Note: If your development platform is Windows, you need
msys
withperl
5.14 or later to build OpenSSL. - Add the Android LLVM toolchain to your path, for example, for Linux use:
export PATH=~/Android/Sdk/ndk/26.1.10909125/toolchains/llvm/prebuilt/<host>/bin:$PATH
The Android SDK is commonly installed by Qt Creator or Android Studio in the following locations:
- Linux: ~/Android/Sdk/
- macOS: ~/Library/Android/sdk/
- Windows: C:\Users\<USER>\AppData\Local\Android\Sdk\
- Configure the OpenSSL sources to build for Android using the following command, where <arch> can take a value of:
arm
,arm64
,x86
orx86_64
:./Configure shared android-<arch> -D__ANDROID_API__=28
Note: You must consider enabling or disabling the SSL features based on the legal restrictions in the region where your application is available. For more information about the configurable features, see OpenSSL Configure Options.

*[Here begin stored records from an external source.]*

(** * Zenith: conversation store and message dispatcher

    A shallow embedding of [src/context/ZenithContext.tsx]: the reducer
    [zenithReducer], the provider's start-up and persistence effects, and
    the asynchronous [sendMessage], together with the fragment of the
    JavaScript platform they rely on (Date objects and their ISO text,
    JSON values, property access, exceptions).

    Conventions.
    - A JavaScript string is a [jsstring], the list of its UTF-16 code
      units; a [string] is an ASCII text (a literal of the source, the
      text of a date) and is read as the JavaScript string of the same
      characters.
    - A time value is an integer number of milliseconds since the epoch.
    - [nanoid()] and the system clock are oracles read through a counter.
    - A value of static type [any] that flows into a typed position is
      checked against that type; a mismatch leaves the typed program and
      is reported as [Untyped].
    - [sendMessage] takes the state of the render that created it as an
      argument of its own: that state does not change when the store
      does. *)

From Stdlib Require Import ZArith List String Ascii Bool Lia.
Import ListNotations.

Local Open Scope string_scope.
Local Open Scope Z_scope.

(* ================================================================= *)
(** ** Date objects *)

Module JSDate.

(** A Date object holds a time value or NaN ("Invalid Date"). *)
Inductive Date : Type :=
| Instant (t : Z)
| InvalidDate.

Definition msPerDay : Z := 86400000.
Definition maxTime : Z := 8640000000000000.

(** [TimeClip] of ECMA-262: time values outside the range are NaN. *)
Definition TimeClip (t : Z) : Date :=
  if Z.abs t <=? maxTime then Instant t else InvalidDate.

Definition valid (d : Date) : Prop :=
  exists t, d = Instant t /\ Z.abs t <= maxTime.

(** Day number to proleptic Gregorian (year, month, day), months 1..12.
    The 400-year cycle has 146097 days; years start in March inside the
    computation so that the leap day comes last. *)
Definition civil_of_day (day : Z) : Z * Z * Z :=
  let z := day + 719468 in
  let era := z / 146097 in
  let doe := z mod 146097 in
  let yoe := (doe - doe / 1460 + doe / 36524 - doe / 146096) / 365 in
  let doy := doe - (365 * yoe + yoe / 4 - yoe / 100) in
  let mp := (5 * doy + 2) / 153 in
  let d := doy - (153 * mp + 2) / 5 + 1 in
  let m := if mp <? 10 then mp + 3 else mp - 9 in
  let y := yoe + era * 400 in
  (if m <=? 2 then y + 1 else y, m, d).

(** [MakeDay]: (year, month, day) to day number. *)
Definition day_of_civil (y m d : Z) : Z :=
  let y' := if m <=? 2 then y - 1 else y in
  let era := y' / 400 in
  let yoe := y' mod 400 in
  let mp := if 2 <? m then m - 3 else m + 9 in
  let doy := (153 * mp + 2) / 5 + d - 1 in
  let doe := yoe * 365 + yoe / 4 - yoe / 100 + doy in
  era * 146097 + doe - 719468.
(** The external call of the event failed: a client error or an error
    status code, whatever the script then does about it. *)
Definition call_failed (w : World) (e : Event) : bool :=
  match e with
  | ListProjectMergeRequests pid opt =>
      match gitlabListProjectMergeRequests w pid opt with
      | inl _ => true
      | inr (_, resp) => 400 <=? StatusCode resp
      end
  | ListBranches pid opt =>
      match gitlabListBranches w pid opt with
      | inl _ => true
      | inr (_, resp) => 400 <=? StatusCode resp
      end
  | DeleteBranch pid name =>
      match gitlabDeleteBranch w pid name with
      | inl _ => true
      | inr resp => 400 <=? StatusCode resp
      end
  | UpdateMergeRequest pid iid opt =>
      match gitlabUpdateMergeRequest w pid iid opt with
      | inl _ => true
      | inr resp => 400 <=? StatusCode resp
      end
  | IssueGet id =>
      match jiraIssueGet w id with JiraError _ _ => true | JiraIssue _ => false end
  | GetUserByEmail email =>
      match slackGetUserByEmail w email with inl _ => true | inr _ => false end
  | InviteUsersToConversation channel users =>
      match slackInviteUsersToConversation w channel users with
      | Some _ => true
      | None => false
      end
  | PostMessage channel blocks =>
      match slackPostMessage w channel blocks with Some _ => true | None => false end
  | Print _ => false
  end.

(** What a stage returns as its error for a failed GitLab call: the client
    error, or the status and body of a response whose status the script
    takes as an error ([bad]). *)
Definition gitlab_report (bad : Z → bool) (r : string + Response) : option string :=
  match r with
  | inl err => Some (Sprintf ["gitlab - http client error: "; err])
  | inr resp =>
      if bad (StatusCode resp)
      then Some (Sprintf ["gitlab - invalid request. Status code: "; Status resp;
                          ". Body: "; Body resp])
      else None
  end.

(** The client error or the response of a GitLab list call. *)
Definition response_of {A} (r : string + A * Response) : string + Response :=
  match r with
  | inl err => inl err
  | inr (_, resp) => inr resp
  end.

(** The error with which the script stops on a call that failed fatally
    ([fatal_failure]); [None] for every other call. *)
Definition error_report (bad : Z → bool) (w : World) (e : Event) : option string :=
  match e with
  | ListProjectMergeRequests pid opt =>
      gitlab_report bad (response_of (gitlabListProjectMergeRequests w pid opt))
  | ListBranches pid opt => gitlab_report bad (response_of (gitlabListBranches w pid opt))
  | DeleteBranch pid name => gitlab_report bad (gitlabDeleteBranch w pid name)
  | UpdateMergeRequest pid iid opt =>
      gitlab_report bad (gitlabUpdateMergeRequest w pid iid opt)
  | IssueGet id =>
      match jiraIssueGet w id with
      | JiraError (Some resp) err =>
          if StatusCode resp =? 404 then None
          else if bad (StatusCode resp)
               then Some (Sprintf ["jira - invalid request. Status code: "; Status resp;
                                   ". Body: "; Body resp])
               else Some (Sprintf ["jira - http client error: "; err])
      | JiraError None err => Some (Sprintf ["jira - http client error: "; err])
      | JiraIssue _ => None
      end
  | PostMessage channel blocks =>
      match slackPostMessage w channel blocks with
      | Some err =>
          Some (Sprintf ["slack - error posting message to channel <"; channel; ">: "; err])
      | None => None
      end
  | GetUserByEmail _ | InviteUsersToConversation _ _ | Print _ => None
  end.
(** * Saint: the test-execution core (mcpExecutor.js, streamingService.js)

    A shallow embedding of the execution orchestration code of the Saint
    back end: the summary tally over the structured result document, the
    artifact renaming rule, the connection registry of the streaming
    service, the process runner, result post-processing, the per-execution
    pipeline of [executeTestNow] and the bounded scheduler of
    [executeTest] / [processQueue]; and, beside it, the test and result
    store (testManager.js) and the run configuration derived from a
    prompt (aiTestGenerator.js).

    Conventions of the embedding.
    - JavaScript objects are records; optional (possibly [undefined])
      fields are [option]s; a [Map] keyed by strings is a [gmap string _]
      where only lookups and the size matter, and an association list in
      insertion order where [forEach] visits it.
    - An operation that may throw returns a [Completion]; a promise is
      represented by its settlement ([Resolved] / [Rejected]).
    - What the operating system, npm, the file system and the clock
      answer during one execution is gathered in a [Scenario] record that
      the functions take as an argument. *)

From Stdlib Require Import ZArith QArith Ascii String.
From stdpp Require Import gmap strings list.

Local Set Warnings "-register-all".
Local Open Scope string_scope.

(** ** Completions *)

Inductive Completion (A : Type) : Type :=
  | Normal (a : A)
  | Throw (message : string).
Arguments Normal {A} a.
Arguments Throw {A} message.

- Without a suffix, Android loads the system libraries
libcrypto.so
andlibssl.so
. These may be different versions from your libraries or from what Qt expects. To ensure that Qt apps can load the manually built OpenSSL libraries, run the following commands:make -j$(nproc) SHLIB_VERSION_NUMBER= build_libs mkdir -p ${out_path} cp libcrypto.so ${out_path}/libcrypto_3.so cp libssl.so ${out_path}/libssl_3.so cd ${out_path} patchelf --set-soname libcrypto_3.so libcrypto_3.so patchelf --set-soname libssl_3.so libssl_3.so patchelf --replace-needed libcrypto.so libcrypto_3.so libssl_3.so
Note: Though the
libcrypto
andlibssl
shared libraries that are not versioned, they will have a _3 suffix.Then set the environment variable in your main.cpp file:
qputenv("ANDROID_OPENSSL_SUFFIX", "<custom_suffix>");
Note: Android does not load versioned libraries.